Fatto sta che la riforma si farà. Lo ha confermato lo stesso Nordio nell’intervista rilasciata al Messaggero questa domenica: l’azione penale «resterà obbligatoria, con criteri di priorità che sono stati in parte già definiti dalla Cartabia», ha spiegato il Guardasigilli, «è bene che siano omogenei, per evitare una confusione nei vari indirizzi investigativi delle singole procure».
Ma cosa dice la legge Cartabia sul punto? «Gli uffici del pm, per garantire l’efficace e uniforme esercizio dell’azione penale, nell’ambito dei criteri generali indicati dal Parlamento per legge, individuino criteri di priorità trasparenti e predeterminati da indicare nei progetti organizzativi delle Procure della Repubblica, al fine di selezionare le notizie di reato da trattare con precedenza rispetto alle altre».
Ricapitolando, i passaggi chiave sono due: i criteri devono essere “trasparenti” e a indicarli dovrà essere il Parlamento con una legge.
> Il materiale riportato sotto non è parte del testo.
(* ===== verification/Identity.v ===== *)
(** * Workload identities ([authz/identity.rs])

    A caller's identity is read from its leaf certificate, and memoized in a
    bounded map keyed by the certificate's DER bytes.  X.509 parsing is the
    [x509_parser] crate: the parameter [from_der].  The theorems show that
    memoization is invisible, also when requests interleave between the read
    lock and the write lock, and that the map stays bounded. *)
From S2P Require Import Prelude RustStd Deps.

Module Identity.

(** ** What the parser returns, as far as it is inspected *)

Inductive GeneralName := URI (uri : string) | OtherName.

Inductive ParsedExtension :=
| SubjectAlternativeName (general_names : list GeneralName)
| OtherExtension.

(** [common_names] are the subject's Common Name attributes, each with the
    result of [as_str]. *)
Record X509Certificate := {
  extensions : list ParsedExtension;
  common_names : list (option string)
}.

(** ** Extracting the identity *)

Fixpoint first_uri_name (names : list GeneralName) : option string :=
  match names with
  | [] => None
  | URI uri :: _ => Some uri
  | OtherName :: rest => first_uri_name rest
  end.

Fixpoint first_uri (exts : list ParsedExtension) : option string :=
  match exts with
  | [] => None
  | SubjectAlternativeName names :: rest =>
      match first_uri_name names with
      | Some uri => Some uri
      | None => first_uri rest
      end
  | OtherExtension :: rest => first_uri rest
  end.

(** All the URIs of a certificate, in document order. *)
Definition name_uri (n : GeneralName) : option string :=
  match n with URI u => Some u | OtherName => None end.

Definition ext_names (e : ParsedExtension) : list GeneralName :=
  match e with SubjectAlternativeName ns => ns | OtherExtension => [] end.

Definition uris (cert : X509Certificate) : list string :=
  omap name_uri (extensions cert ≫= ext_names).

Lemma first_uri_name_flat names : first_uri_name names = head (omap name_uri names).
Proof. induction names as [|[u|] names IH]; [done..|]. csimpl. done. Qed.

Lemma first_uri_flat exts : first_uri exts = head (omap name_uri (exts ≫= ext_names)).
Proof.
  induction exts as [|[names|] exts IH]; csimpl; [done| |done].
  rewrite omap_app, first_uri_name_flat, IH. by destruct (omap name_uri names).
Qed.

Definition MAX_CACHED_IDENTITIES : nat := 1024.

Record IdentityExtractor := {
  cache : gmap bytes string;
  (** a panic while holding the write lock would poison it *)
  poisoned : bool
}.

(** [IdentityExtractor::new]. *)
Definition new : IdentityExtractor := {| cache := ∅; poisoned := false |}.

Section identity.
Context (from_der : bytes → option X509Certificate).

Definition parse_identity (der : bytes) : result string Status :=
  match from_der der with
  | None => Err (unauthenticated "client certificate could not be parsed")
  | Some cert =>
      match first_uri (extensions cert) with
      | Some uri => Ok uri
      | None =>
          match common_names cert with
          | Some cn :: _ => Ok cn
          | _ => Err (unauthenticated
              "client certificate carries neither a URI SAN nor a Common Name")
          end
      end
  end.

(** The leaf of the peer's chain, as [peer_certs] reports it. *)
Definition leaf_der (peer_certs : option (list bytes)) : result bytes Status :=
  match peer_certs with
  | None => Err (unauthenticated "no client certificate presented; mTLS is required")
  | Some certs =>
      ok_or (head certs) (unauthenticated "empty client certificate chain")
  end.

(** Under the read lock. *)
Definition cached (e : IdentityExtractor) (der : bytes) : option string :=
  if poisoned e then None else cache e !! der.

(** Under the write lock. *)
Definition memoize (der : bytes) (identity : string) (e : IdentityExtractor) :
    IdentityExtractor :=
  if poisoned e then e else
  let c := if (MAX_CACHED_IDENTITIES <=? size (cache e))%nat then ∅ else cache e in
  {| cache := <[der := identity]> c; poisoned := poisoned e |}.

Definition identify (peer_certs : option (list bytes)) :
    stR IdentityExtractor Status string := λ e,
  match leaf_der peer_certs with
  | Err s => (Err s, e)
  | Ok der =>
      match cached e der with
      | Some identity => (Ok identity, e)
      | None =>
          match parse_identity der with
          | Err s => (Err s, e)
          | Ok identity => (Ok identity, memoize der identity e)
          end
      end
  end.

(** ** The specification: the identity without a cache *)

Definition identity_of (peer_certs : option (list bytes)) : result string Status :=
  (let? der := leaf_der peer_certs in parse_identity der)%rust.

(** Every entry is what parsing its key gives, and there are at most
    [MAX_CACHED_IDENTITIES] of them. *)
Record coherent (e : IdentityExtractor) : Prop := {
  coherent_entries : ∀ der id, cache e !! der = Some id → parse_identity der = Ok id;
  coherent_size : (size (cache e) ≤ MAX_CACHED_IDENTITIES)%nat
}.

Lemma new_coherent : coherent new.
Proof. split; simpl; [intros ??; by rewrite lookup_empty|rewrite map_size_empty; lia]. Qed.

Lemma memoize_coherent der id e :
  coherent e → parse_identity der = Ok id → coherent (memoize der id e).
Proof.
  intros [He Hs] Hp. unfold memoize. destruct (poisoned e); [by split|].
  set (c := if _ : bool then _ else _).
  assert (∀ d i, c !! d = Some i → parse_identity d = Ok i) as Hc.
  { subst c. case_match; [intros ??; by rewrite lookup_empty|done]. }
  assert (size c < MAX_CACHED_IDENTITIES)%nat as Hsc.
  { subst c. destruct (Nat.leb_spec MAX_CACHED_IDENTITIES (size (cache e))); [|done].
    rewrite map_size_empty. unfold MAX_CACHED_IDENTITIES. lia. }
  split; simpl.
  - intros d i. rewrite lookup_insert. case_decide; naive_solver.
  - rewrite map_size_insert. case_match; simpl; lia.
Qed.

Lemma cached_coherent e der id : coherent e → cached e der = Some id → parse_identity der = Ok id.
Proof. intros [He _]. unfold cached. case_match; [done|]. apply He. Qed.

Lemma identify_spec e peer_certs :
  coherent e →
  fst (identify peer_certs e) = identity_of peer_certs ∧ coherent (snd (identify peer_certs e)).
Proof.
  intros He. unfold identify, identity_of, result_bind.
  destruct (leaf_der peer_certs) as [der|s]; simpl; [|done].
  destruct (cached e der) as [id|] eqn:Hc; simpl.
  { by erewrite cached_coherent by done. }
  destruct (parse_identity der) as [id|s] eqn:Hp; simpl; eauto using memoize_coherent.
Qed.

(** ** Interleaved requests

    Between the read lock and the write lock other requests may run.  A
    configuration holds the extractor and the requests that missed and have
    not yet memoized what they parsed. *)

Record config := { ext : IdentityExtractor; missed : list (bytes * string) }.

(** A label is the answer given to a request, if the step gives one. *)
Inductive step : config → option (option (list bytes) * result string Status) →
    config → Prop :=
| step_no_leaf e m certs s :
    leaf_der certs = Err s →
    step {| ext := e; missed := m |} (Some (certs, Err s)) {| ext := e; missed := m |}
| step_hit e m certs der id :
    leaf_der certs = Ok der → cached e der = Some id →
    step {| ext := e; missed := m |} (Some (certs, Ok id)) {| ext := e; missed := m |}
| step_parse_err e m certs der s :
    leaf_der certs = Ok der → cached e der = None → parse_identity der = Err s →
    step {| ext := e; missed := m |} (Some (certs, Err s)) {| ext := e; missed := m |}
| step_miss e m certs der id :
    leaf_der certs = Ok der → cached e der = None → parse_identity der = Ok id →
    step {| ext := e; missed := m |} None {| ext := e; missed := (der, id) :: m |}
| step_memoize e m1 m2 certs der id :
    leaf_der certs = Ok der →
    step {| ext := e; missed := m1 ++ (der, id) :: m2 |} (Some (certs, Ok id))
         {| ext := memoize der id e; missed := m1 ++ m2 |}.

Inductive run : config → list (option (list bytes) * result string Status) → config → Prop :=
| run_nil c : run c [] c
| run_tau c c1 ls c2 : step c None c1 → run c1 ls c2 → run c ls c2
| run_answer c a c1 ls c2 : step c (Some a) c1 → run c1 ls c2 → run c (a :: ls) c2.

Record config_ok (c : config) : Prop := {
  config_coherent : coherent (ext c);
  config_missed : Forall (λ p, parse_identity (fst p) = Ok (snd p)) (missed c)
}.

(** An answer is the one the specification gives. *)
Definition answer_ok (a : option (option (list bytes) * result string Status)) : Prop :=
  match a with
  | Some (certs, r) => r = identity_of certs
  | None => True
  end.

Lemma extractor_step_ok c a c' : config_ok c → step c a c' → config_ok c' ∧ answer_ok a.
Proof.
  intros [Hc Hm] Hstep. unfold answer_ok, identity_of, result_bind.
  destruct Hstep as [e m certs s Hl|e m certs der id Hl Hh|e m certs der s Hl Hh Hp
    |e m certs der id Hl Hh Hp|e m1 m2 certs der id Hl]; simpl in *; rewrite ?Hl.
  - done.
  - split; [done|]. by erewrite cached_coherent by done.
  - done.
  - split; [|done]. split; simpl; [done|]. by constructor.
  - apply Forall_app in Hm as [Hm1 [Hp Hm2]%Forall_cons]. simpl in Hp.
    split; [|done]. split; simpl; [by apply memoize_coherent|]. by apply Forall_app.
Qed.

Lemma run_ok c ls c' :
  run c ls c' → config_ok c → config_ok c' ∧ Forall (λ a, answer_ok (Some a)) ls.
Proof.
  induction 1 as [| |c a c1 ls c2 Hs Hr IH]; intros Hok; [auto| |].
  - eapply extractor_step_ok in Hok as [??]; eauto.
  - eapply extractor_step_ok in Hok as [Hok ?]; [|done]. destruct (IH Hok). auto.
Qed.

(** C25: memoization is transparent and bounded.  Whatever requests
    interleave on a new extractor, every answer is what parsing the caller's
    own leaf certificate gives, every cached entry is too, and the cache never
    holds more than 1024 identities. *)
Theorem identify_transparent ls c :
  run {| ext := new; missed := [] |} ls c →
  Forall (λ a, snd a = identity_of (fst a)) ls ∧
  (size (cache (ext c)) ≤ MAX_CACHED_IDENTITIES)%nat ∧
  (∀ der id, cache (ext c) !! der = Some id → parse_identity der = Ok id).
Proof.
  intros Hrun. destruct (run_ok _ _ _ Hrun) as [[[He Hs] _] Hls].
  { split; [apply new_coherent|constructor]. }
  split_and!; [|done..]. eapply Forall_impl; [done|]. by intros [certs r].
Qed.

(** the identity rule.  The identity is the first URI, in document
    order, of all the certificate's SAN extensions; the first Common Name is
    used only when no extension carries a URI, and an unreadable first Common
    Name is an error rather than a reason to try the next. *)
Theorem parse_identity_rule der id :
  parse_identity der = Ok id ↔
  ∃ cert, from_der der = Some cert ∧
    (head (uris cert) = Some id ∨
     uris cert = [] ∧ head (common_names cert) = Some (Some id)).
Proof.
  unfold parse_identity. destruct (from_der der) as [cert|]; [|naive_solver].
  rewrite first_uri_flat. fold (uris cert).
  transitivity (head (uris cert) = Some id ∨
    uris cert = [] ∧ head (common_names cert) = Some (Some id)); [|naive_solver].
  destruct (uris cert) as [|u us]; simpl; [|naive_solver].
  destruct (common_names cert) as [|[cn|] cns]; naive_solver.
Qed.
End identity.

(** ** Witness: a parser that knows one certificate *)

Definition demo_cert : X509Certificate := {|
  extensions := [OtherExtension;
    SubjectAlternativeName [OtherName; URI "spiffe://local/ns/default/sa/payments"]];
  common_names := [Some "payments"]
|}.

Definition demo_from_der (der : bytes) : option X509Certificate :=
  if decide (der = [x30; x01]) then Some demo_cert else None.

Lemma identify_transparent_witness :
  (size (cache (ext {| ext := snd (identify demo_from_der (Some [[x30; x01]]) new);
                       missed := [] |})) ≤ MAX_CACHED_IDENTITIES)%nat.
Proof.
  eapply (identify_transparent demo_from_der
    [(Some [[x30; x01]], Ok "spiffe://local/ns/default/sa/payments")]).
  eapply run_tau.
  { eapply (step_miss _ _ _ (Some [[x30; x01]]) [x30; x01]); reflexivity. }
  eapply run_answer; [|apply run_nil].
  apply (step_memoize _ new [] []). reflexivity.
Defined.

Example demo_identity :
  fst (identify demo_from_der (Some [[x30; x01]; [x30; x02]]) new) =
    Ok "spiffe://local/ns/default/sa/payments" ∧
  fst (identify demo_from_der (Some []) new) =
    Err (unauthenticated "empty client certificate chain").
Proof. split; by vm_compute. Qed.
End Identity.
Ebbene, qualcosa si è mosso in questa legislatura, nel centrodestra. Al Senato in Commissione Giustizia è depositata da mesi una proposta di legge a prima firma del forzista Pierantonio Zanettin e co-firmata dalla leghista Erika Stefani.
La legge propone di inserire nel Codice di procedura penale un nuovo articolo, il 3-ter, per indicare tre criteri di priorità che i Pm dovranno seguire «nella trattazione delle notizie di reato». Quali? Il primo: «la gravità dei fatti, anche in relazione alla specifica realtà criminale del territorio e alle esigenze di protezione della popolazione». L’invito è dunque a dare precedenza a reati della criminalità organizzata così come alla criminalità comune: furti, rapine, stupri.
Il secondo criterio: concentrarsi sulle indagini a «tutela della persona offesa in situazioni di violenza domestica o di genere e di minorata difesa». Dunque il terzo: «L’offensività in concreto del reato, da valutare anche in relazione alla condotta della persona offesa e al danno patrimoniale e/o non patrimoniale ad essa arrecato».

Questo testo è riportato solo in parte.